:: INSTRUCTIONS TO FOLLOW ::
Copy out all the lines of the data that hold the word "Hnil".
*** Opening of DATA EXCERPTS ***
Lemma merge_left_loc (X Y : DataFrame) (lon ron : list label) (name : string)
    (on : merge_on) (Q : indicator -> Prop) `{!forall m, Decision (Q m)} :
  on = On lon /\ ron = lon \/ on = OnLeftRight lon ron ->
  lon <> [] ->
  Forall (fun k => k ∈ columns X) lon -> Forall (fun k => k ∈ columns Y) ron ->
  NoDup (columns X) -> NoDup (columns Y) -> well_formed X ->
  Forall (fun l => l ∉ columns X ++ columns Y)
         [LStr "_left_indicator"; LStr "_right_indicator"; LStr name] ->
  suffix_safe X Y (shared_by_name lon ron) ->
  exists ret merged,
    merge_left_on io X Y name on = Ok (ret, merged)
    /\ loc ret (map (fun m => bool_decide (Q m)) merged) (columns X)
       = Ok (mkDataFrame (columns X)
               (mjoin (imap (fun i r =>
                               (fun _ => r) <$>
                                 filter (fun p => Q (indicator_of p))
                                   (left_block (map (key_cells (columns Y) ron) (rows Y)) i
                                      (key_cells (columns X) lon r)))
                            (rows X)))).
Proof.
  intros Hon Hne HlX HrY HndX HndY Hwf Hnames Hsafe.
  apply Forall_cons in Hnames as [Hn1 Hnames].
  apply Forall_cons in Hnames as [Hn2 Hnames].
  apply Forall_cons in Hnames as [Hn3 _].
  unfold merge_left_on.
  rewrite decide_False by (by intros [?|?]).
  rewrite decide_False by done.
  assert (match on with
          | OnNothing => common ← common_columns X Y; Ok (common, common)
          | OnLeftRight l r => Ok (l, r)
          | On names => Ok (names, names)
          end = Ok (lon, ron)) as -> by (by destruct Hon as [[-> ->]| ->]).
  cbn [mbind result_bind].
  unfold merge_indicated.
  destruct lon as [|l0 lon]; [done|].
  rewrite (filter_none (fun k => k ∉ columns X))
    by (eapply Forall_impl; [exact HlX|]; intros ? ? Hn; by apply Hn).
  rewrite (filter_none (fun k => k ∉ columns Y))
    by (eapply Forall_impl; [exact HrY|]; intros ? ? Hn; by apply Hn).
  fold (shared_by_name (l0 :: lon) ron).
  set (shared := shared_by_name (l0 :: lon) ron) in *.
  set (left' := if decide (rows X = []) then without_columns X shared else X).
  set (right' := if decide (rows X = []) then Y else without_columns Y shared).
  destruct (items_overlap_semi (columns left') (columns right'))
    as (ln & rn & -> & Hln & Hrn).
  cbn [mbind result_bind]. eexists _, _. split; [done|].
  assert (Hsafe' : forall c, c ∈ columns X -> c ∈ columns Y -> c ∉ shared ->
             label_append c "" = c /\ label_append c "_y" ∉ columns X).
  { intros c Hc. unfold suffix_safe in Hsafe. rewrite Forall_forall in Hsafe.
    by apply Hsafe. }
  assert (Hcols : (forall n, n ∈ columns X -> filter (fun c => c = n) (ln ++ rn) = [n])
                  /\ (rows X <> [] -> ln = columns X /\ Forall (fun c => c ∉ columns X) rn)).
  { subst left' right'. destruct (decide (rows X = [])) as [Hnil|Hnn].
    - rewrite without_columns_columns in Hln, Hrn.
      destruct (renamed_columns (columns X)
                  (filter (fun c => c ∉ shared) (columns X)) (columns Y) HndY)
        as (H1 & H2 & H3).
      { intros c [Hs Hc]%list_elem_of_filter HcY. by apply Hsafe'. }
      rewrite H1 in Hln. rewrite <- Hrn in H2, H3. split; [|done].
      intros n Hn. rewrite filter_app.
      destruct (decide (n ∈ shared)) as [Hs|Hs].
      + assert (n ∉ ln) as HnL by (rewrite Hln, list_elem_of_filter; tauto).
        rewrite (filter_eq_absent n ln) by done.
        rewrite H3; [done|done|by rewrite <- Hln|].
        apply shared_by_name_elem in Hs as [_ Hs].
        rewrite Forall_forall in HrY. by apply HrY.
      + assert (n ∈ ln) as HnL by (rewrite Hln, list_elem_of_filter; tauto).
        rewrite (filter_eq_NoDup n ln); [|rewrite Hln; by apply NoDup_filter|done].
        rewrite (filter_eq_absent n rn); [done|]. apply H2; [done|by rewrite <- Hln].
    - rewrite without_columns_columns in Hln, Hrn.
      destruct (renamed_columns (columns X) (columns X)
                  (filter (fun c => c ∉ shared) (columns Y)))
        as (H1 & H2 & H3).
      { by apply NoDup_filter. }
      { intros c Hc [Hs HcY]%list_elem_of_filter. by apply Hsafe'. }
      rewrite H1 in Hln. rewrite <- Hrn in H2, H3.
      assert (Forall (fun c => c ∉ columns X) rn) as Hrn'.
      { apply Forall_forall. intros c Hc Hin. by apply (H2 c Hin Hin). }
      split; [|done].
      intros n Hn. rewrite filter_app, Hln.
      rewrite (filter_eq_NoDup n (columns X)) by done.
      rewrite (filter_eq_absent n rn); [done|]. by apply H2. }
  destruct Hcols as [Hcols Hfull].
  unfold loc. cbn [columns rows].
  rewrite (filter_none (fun n => n ∉ ln ++ rn)); cycle 1.
  { apply Forall_forall. intros n Hn Hno. specialize (Hcols n Hn).
    assert (n ∈ filter (fun c => c = n) (ln ++ rn)) as Hin by (rewrite Hcols; left).
    apply list_elem_of_filter in Hin as [_ Hin]. done. }
  rewrite pick_columns by done. f_equal. f_equal.
  rewrite !map_map, select_fmap_filter, map_map.
  cbn [join_indexers]. unfold left_indexers.
  change (map ?f ?l) with (f <$> l).
  rewrite filter_mjoin, fmap_mjoin, !fmap_imap, imap_fmap.
  f_equal. apply imap_ext. intros i r Hr. cbn [compose].
  destruct Hfull as [-> Hrn']; [by intros Hnil; rewrite Hnil in Hr|].
  apply list_fmap_ext. intros j [p1 p2] Hp.
  apply list_elem_of_lookup_2, list_elem_of_filter in Hp as [_ Hp].
  pose proof (left_block_fst ((key_cells (columns Y) ron) <$> rows Y) i
                (key_cells (columns X) (l0 :: lon) r)) as Hfst.
  rewrite Forall_forall in Hfst. specialize (Hfst _ Hp). simpl in Hfst. subst p1.
  cbn [fst snd]. subst left'.
  rewrite decide_False by (by intros Hnil; rewrite Hnil in Hr).
  rewrite (take_side_Some _ _ r) by done.
  apply pick_row_left; [done| |done].
  unfold well_formed in Hwf. rewrite Forall_forall in Hwf. apply Hwf.
  by eapply list_elem_of_lookup_2.
Qed.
*** Close of DATA EXCERPTS ***
:: REPLY TO THE EXERCISE ::
  { subst left' right'. destruct (decide (rows X = [])) as [Hnil|Hnn].
  destruct Hfull as [-> Hrn']; [by intros Hnil; rewrite Hnil in Hr|].
  rewrite decide_False by (by intros Hnil; rewrite Hnil in Hr).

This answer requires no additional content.